[Data items]
┏━━

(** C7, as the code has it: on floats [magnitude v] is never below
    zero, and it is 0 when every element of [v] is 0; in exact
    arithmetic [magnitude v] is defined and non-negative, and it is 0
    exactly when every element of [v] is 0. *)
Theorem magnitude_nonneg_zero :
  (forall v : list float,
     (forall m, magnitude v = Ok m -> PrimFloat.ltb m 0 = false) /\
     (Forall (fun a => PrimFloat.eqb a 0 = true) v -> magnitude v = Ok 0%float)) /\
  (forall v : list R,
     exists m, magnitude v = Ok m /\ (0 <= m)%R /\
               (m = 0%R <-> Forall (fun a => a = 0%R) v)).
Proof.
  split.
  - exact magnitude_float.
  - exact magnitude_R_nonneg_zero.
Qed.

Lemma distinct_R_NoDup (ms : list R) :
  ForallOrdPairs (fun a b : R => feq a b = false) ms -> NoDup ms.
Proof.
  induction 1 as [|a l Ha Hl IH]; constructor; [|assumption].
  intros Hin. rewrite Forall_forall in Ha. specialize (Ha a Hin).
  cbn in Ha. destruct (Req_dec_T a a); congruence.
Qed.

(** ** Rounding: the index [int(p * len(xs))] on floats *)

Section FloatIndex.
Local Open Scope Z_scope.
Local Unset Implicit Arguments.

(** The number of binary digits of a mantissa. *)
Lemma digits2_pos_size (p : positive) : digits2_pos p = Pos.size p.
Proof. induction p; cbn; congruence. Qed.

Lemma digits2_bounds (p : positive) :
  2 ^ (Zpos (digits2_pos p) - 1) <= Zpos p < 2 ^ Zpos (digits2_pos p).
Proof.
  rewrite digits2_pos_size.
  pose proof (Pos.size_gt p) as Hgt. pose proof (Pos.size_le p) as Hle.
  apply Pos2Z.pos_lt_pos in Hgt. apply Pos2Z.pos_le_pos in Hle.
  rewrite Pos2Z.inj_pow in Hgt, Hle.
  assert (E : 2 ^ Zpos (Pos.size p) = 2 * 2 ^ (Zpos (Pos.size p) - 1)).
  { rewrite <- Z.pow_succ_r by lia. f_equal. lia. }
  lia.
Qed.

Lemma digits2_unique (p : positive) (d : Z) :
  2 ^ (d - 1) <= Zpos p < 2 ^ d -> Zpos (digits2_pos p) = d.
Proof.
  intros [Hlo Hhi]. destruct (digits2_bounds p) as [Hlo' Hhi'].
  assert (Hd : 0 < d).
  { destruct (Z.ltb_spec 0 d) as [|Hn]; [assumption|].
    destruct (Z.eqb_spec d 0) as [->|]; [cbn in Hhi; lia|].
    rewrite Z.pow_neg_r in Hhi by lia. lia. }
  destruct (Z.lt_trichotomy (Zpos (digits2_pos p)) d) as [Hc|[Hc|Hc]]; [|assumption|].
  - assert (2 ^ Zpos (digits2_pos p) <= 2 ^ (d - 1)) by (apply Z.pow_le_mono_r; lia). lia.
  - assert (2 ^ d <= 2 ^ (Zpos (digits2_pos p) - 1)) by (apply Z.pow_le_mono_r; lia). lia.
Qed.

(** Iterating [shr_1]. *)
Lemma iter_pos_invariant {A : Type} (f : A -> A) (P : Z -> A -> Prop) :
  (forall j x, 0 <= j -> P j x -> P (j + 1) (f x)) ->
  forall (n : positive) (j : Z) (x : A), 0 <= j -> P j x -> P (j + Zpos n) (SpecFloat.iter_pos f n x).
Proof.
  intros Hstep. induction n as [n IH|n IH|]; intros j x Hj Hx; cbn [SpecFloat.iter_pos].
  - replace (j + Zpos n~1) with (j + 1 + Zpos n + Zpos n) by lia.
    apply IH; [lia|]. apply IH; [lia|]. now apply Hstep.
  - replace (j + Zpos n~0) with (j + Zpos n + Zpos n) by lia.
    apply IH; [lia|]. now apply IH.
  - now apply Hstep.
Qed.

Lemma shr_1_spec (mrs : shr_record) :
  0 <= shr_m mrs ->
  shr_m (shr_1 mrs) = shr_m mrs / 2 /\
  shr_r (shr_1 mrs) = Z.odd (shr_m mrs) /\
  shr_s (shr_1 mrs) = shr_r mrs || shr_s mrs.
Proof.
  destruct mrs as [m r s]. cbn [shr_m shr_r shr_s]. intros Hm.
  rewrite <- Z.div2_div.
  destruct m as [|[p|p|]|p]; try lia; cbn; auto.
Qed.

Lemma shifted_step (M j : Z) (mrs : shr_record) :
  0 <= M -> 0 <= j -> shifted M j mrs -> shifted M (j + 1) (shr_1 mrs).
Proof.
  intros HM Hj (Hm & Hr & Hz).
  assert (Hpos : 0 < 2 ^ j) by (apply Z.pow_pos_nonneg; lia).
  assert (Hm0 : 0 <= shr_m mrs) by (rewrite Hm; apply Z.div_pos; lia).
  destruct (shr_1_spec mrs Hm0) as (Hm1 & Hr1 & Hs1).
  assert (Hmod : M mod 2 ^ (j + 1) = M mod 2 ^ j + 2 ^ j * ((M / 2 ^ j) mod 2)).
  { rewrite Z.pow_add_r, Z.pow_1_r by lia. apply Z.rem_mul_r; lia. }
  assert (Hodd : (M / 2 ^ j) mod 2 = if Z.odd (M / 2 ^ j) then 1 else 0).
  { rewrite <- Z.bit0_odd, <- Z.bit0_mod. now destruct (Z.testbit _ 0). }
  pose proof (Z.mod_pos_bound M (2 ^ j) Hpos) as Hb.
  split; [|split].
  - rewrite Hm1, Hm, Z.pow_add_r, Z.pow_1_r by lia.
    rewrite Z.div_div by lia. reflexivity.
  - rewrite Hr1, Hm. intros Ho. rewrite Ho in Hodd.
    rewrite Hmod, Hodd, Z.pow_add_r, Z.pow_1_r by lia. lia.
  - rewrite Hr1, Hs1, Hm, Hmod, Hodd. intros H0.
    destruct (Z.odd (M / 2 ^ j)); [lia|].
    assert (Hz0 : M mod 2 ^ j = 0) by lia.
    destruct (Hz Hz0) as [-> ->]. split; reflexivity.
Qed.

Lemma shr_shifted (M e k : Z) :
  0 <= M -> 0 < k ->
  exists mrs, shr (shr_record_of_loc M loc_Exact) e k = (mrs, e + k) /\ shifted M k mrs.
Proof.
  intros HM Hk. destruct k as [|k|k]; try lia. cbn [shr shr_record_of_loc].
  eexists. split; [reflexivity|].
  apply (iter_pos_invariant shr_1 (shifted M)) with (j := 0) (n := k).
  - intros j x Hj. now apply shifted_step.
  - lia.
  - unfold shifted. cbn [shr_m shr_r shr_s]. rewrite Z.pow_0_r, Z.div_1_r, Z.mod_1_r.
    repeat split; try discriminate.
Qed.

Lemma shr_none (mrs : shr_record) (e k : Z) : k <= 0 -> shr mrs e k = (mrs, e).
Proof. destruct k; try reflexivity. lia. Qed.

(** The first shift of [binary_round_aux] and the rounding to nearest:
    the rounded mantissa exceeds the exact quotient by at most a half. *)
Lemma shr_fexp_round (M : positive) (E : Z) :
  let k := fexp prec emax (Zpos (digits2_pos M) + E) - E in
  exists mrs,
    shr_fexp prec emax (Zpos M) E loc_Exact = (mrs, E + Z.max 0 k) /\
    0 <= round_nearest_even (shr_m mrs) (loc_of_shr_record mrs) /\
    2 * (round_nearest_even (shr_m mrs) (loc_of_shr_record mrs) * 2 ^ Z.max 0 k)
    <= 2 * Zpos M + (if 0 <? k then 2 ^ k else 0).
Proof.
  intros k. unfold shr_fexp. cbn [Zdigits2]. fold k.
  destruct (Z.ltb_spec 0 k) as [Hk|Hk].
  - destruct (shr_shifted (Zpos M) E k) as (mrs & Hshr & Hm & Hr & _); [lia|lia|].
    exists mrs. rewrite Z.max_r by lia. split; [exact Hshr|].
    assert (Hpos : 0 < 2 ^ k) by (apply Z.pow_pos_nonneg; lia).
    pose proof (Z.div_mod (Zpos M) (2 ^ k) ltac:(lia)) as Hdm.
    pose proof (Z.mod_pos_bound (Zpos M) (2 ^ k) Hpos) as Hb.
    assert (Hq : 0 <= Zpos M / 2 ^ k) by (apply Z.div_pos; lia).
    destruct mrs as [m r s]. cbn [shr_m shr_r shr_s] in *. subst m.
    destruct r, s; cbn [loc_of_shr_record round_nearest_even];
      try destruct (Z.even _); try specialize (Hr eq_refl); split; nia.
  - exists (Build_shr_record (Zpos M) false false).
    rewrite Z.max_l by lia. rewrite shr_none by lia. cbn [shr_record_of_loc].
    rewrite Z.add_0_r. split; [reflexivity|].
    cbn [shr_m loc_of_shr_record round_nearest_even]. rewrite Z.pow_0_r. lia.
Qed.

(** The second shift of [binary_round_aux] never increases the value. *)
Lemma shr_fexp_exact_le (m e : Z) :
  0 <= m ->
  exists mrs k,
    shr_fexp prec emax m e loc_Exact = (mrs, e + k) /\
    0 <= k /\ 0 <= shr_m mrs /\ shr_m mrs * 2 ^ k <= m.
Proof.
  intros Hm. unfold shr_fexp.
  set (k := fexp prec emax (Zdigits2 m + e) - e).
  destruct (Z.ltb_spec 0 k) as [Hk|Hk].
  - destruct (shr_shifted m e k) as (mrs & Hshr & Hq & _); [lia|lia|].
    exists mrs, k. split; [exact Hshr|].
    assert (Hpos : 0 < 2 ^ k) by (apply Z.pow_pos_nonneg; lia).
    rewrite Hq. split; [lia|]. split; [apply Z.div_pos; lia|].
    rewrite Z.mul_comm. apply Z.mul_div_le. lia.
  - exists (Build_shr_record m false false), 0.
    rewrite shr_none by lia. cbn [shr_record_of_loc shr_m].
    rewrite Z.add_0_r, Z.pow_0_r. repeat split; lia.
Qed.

┗━━
┏━━

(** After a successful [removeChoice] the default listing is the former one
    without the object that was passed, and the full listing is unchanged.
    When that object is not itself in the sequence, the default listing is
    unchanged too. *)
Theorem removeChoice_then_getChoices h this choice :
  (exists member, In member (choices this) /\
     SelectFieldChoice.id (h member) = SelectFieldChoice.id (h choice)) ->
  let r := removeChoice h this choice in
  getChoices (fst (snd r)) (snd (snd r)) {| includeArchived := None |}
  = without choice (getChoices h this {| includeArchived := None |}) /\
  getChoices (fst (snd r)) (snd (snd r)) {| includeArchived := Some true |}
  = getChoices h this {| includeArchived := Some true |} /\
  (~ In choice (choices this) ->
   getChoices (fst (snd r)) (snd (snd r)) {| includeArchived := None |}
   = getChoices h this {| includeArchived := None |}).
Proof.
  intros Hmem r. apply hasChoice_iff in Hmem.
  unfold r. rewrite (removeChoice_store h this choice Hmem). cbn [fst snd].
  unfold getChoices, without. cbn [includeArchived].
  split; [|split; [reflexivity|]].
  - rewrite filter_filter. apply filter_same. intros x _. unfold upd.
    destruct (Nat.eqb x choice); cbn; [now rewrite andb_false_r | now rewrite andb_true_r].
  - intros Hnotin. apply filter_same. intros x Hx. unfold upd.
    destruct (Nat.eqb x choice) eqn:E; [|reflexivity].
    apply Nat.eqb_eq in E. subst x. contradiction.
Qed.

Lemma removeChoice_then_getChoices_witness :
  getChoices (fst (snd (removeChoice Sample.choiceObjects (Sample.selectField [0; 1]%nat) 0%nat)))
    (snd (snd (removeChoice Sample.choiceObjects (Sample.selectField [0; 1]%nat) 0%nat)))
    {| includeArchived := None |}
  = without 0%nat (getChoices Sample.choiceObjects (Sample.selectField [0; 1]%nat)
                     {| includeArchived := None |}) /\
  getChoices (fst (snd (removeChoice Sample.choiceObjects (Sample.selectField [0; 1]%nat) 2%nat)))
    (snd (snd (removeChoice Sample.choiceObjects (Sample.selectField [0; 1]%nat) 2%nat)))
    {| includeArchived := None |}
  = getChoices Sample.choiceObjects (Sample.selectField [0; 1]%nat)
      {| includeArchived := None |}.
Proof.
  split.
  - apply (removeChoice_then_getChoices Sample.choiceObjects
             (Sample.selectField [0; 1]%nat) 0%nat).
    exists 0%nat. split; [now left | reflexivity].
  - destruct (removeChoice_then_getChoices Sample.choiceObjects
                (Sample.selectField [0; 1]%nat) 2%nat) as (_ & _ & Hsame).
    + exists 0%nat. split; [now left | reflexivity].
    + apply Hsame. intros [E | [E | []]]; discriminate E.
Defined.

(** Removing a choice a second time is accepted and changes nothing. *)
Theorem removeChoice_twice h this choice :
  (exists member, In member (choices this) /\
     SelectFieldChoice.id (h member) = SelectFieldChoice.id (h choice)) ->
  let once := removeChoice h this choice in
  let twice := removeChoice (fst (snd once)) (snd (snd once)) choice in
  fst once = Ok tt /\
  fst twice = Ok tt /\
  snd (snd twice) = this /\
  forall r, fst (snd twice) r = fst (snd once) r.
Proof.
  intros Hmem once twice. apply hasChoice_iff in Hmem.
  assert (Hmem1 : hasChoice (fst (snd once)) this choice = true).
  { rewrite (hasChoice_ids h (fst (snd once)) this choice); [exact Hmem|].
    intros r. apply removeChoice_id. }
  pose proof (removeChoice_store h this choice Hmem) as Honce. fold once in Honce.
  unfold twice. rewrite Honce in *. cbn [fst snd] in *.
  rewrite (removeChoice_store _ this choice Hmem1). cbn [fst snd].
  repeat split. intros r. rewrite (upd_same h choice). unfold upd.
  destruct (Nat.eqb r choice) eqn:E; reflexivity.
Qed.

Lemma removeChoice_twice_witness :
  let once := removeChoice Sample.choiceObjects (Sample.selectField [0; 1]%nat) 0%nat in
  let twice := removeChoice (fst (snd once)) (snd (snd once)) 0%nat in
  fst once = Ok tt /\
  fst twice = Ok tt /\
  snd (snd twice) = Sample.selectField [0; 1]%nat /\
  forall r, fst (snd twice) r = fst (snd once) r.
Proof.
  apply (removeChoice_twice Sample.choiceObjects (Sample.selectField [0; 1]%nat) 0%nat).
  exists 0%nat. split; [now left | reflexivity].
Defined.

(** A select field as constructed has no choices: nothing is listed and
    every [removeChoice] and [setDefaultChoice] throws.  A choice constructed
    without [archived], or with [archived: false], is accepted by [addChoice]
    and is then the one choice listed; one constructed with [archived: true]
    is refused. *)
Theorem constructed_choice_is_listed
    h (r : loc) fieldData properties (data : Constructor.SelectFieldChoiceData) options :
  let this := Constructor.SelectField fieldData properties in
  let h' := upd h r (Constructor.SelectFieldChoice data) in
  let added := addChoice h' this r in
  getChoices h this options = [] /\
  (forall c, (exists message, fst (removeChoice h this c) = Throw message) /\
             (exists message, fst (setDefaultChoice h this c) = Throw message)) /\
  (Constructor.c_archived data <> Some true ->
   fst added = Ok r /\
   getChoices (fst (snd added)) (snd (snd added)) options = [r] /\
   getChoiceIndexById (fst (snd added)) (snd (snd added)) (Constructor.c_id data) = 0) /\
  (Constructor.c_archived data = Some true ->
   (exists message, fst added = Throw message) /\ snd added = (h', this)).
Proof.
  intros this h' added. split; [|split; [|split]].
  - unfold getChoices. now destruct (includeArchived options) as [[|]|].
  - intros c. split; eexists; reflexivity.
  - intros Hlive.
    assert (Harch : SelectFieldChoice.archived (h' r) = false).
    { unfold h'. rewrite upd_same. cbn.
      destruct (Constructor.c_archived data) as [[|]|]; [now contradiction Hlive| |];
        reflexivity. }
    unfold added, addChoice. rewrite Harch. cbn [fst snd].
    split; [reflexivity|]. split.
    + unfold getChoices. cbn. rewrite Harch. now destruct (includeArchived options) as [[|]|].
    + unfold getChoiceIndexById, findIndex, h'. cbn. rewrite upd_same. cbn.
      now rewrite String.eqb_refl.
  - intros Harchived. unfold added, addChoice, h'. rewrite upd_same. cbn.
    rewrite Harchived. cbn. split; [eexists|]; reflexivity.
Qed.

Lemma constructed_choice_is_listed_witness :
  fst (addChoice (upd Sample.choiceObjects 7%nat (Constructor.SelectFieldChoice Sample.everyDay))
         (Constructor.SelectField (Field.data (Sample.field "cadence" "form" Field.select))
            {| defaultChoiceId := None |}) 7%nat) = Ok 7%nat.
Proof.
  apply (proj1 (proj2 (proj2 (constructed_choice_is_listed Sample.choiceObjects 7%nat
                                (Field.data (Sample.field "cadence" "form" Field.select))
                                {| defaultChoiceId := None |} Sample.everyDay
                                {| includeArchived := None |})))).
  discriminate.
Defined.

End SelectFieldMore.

┗━━

*TASK*: Please copy the lines in the records above between the one holding "(** C7, as the" and the one holding "Lemma digits2_bounds (p", inclusive, exactly and with no other line.

*PROBLEM SOLUTION*:
(** C7, as the code has it: on floats [magnitude v] is never below
    zero, and it is 0 when every element of [v] is 0; in exact
    arithmetic [magnitude v] is defined and non-negative, and it is 0
    exactly when every element of [v] is 0. *)
Theorem magnitude_nonneg_zero :
  (forall v : list float,
     (forall m, magnitude v = Ok m -> PrimFloat.ltb m 0 = false) /\
     (Forall (fun a => PrimFloat.eqb a 0 = true) v -> magnitude v = Ok 0%float)) /\
  (forall v : list R,
     exists m, magnitude v = Ok m /\ (0 <= m)%R /\
               (m = 0%R <-> Forall (fun a => a = 0%R) v)).
Proof.
  split.
  - exact magnitude_float.
  - exact magnitude_R_nonneg_zero.
Qed.

Lemma distinct_R_NoDup (ms : list R) :
  ForallOrdPairs (fun a b : R => feq a b = false) ms -> NoDup ms.
Proof.
  induction 1 as [|a l Ha Hl IH]; constructor; [|assumption].
  intros Hin. rewrite Forall_forall in Ha. specialize (Ha a Hin).
  cbn in Ha. destruct (Req_dec_T a a); congruence.
Qed.

(** ** Rounding: the index [int(p * len(xs))] on floats *)

Section FloatIndex.
Local Open Scope Z_scope.
Local Unset Implicit Arguments.

(** The number of binary digits of a mantissa. *)
Lemma digits2_pos_size (p : positive) : digits2_pos p = Pos.size p.
Proof. induction p; cbn; congruence. Qed.

Lemma digits2_bounds (p : positive) :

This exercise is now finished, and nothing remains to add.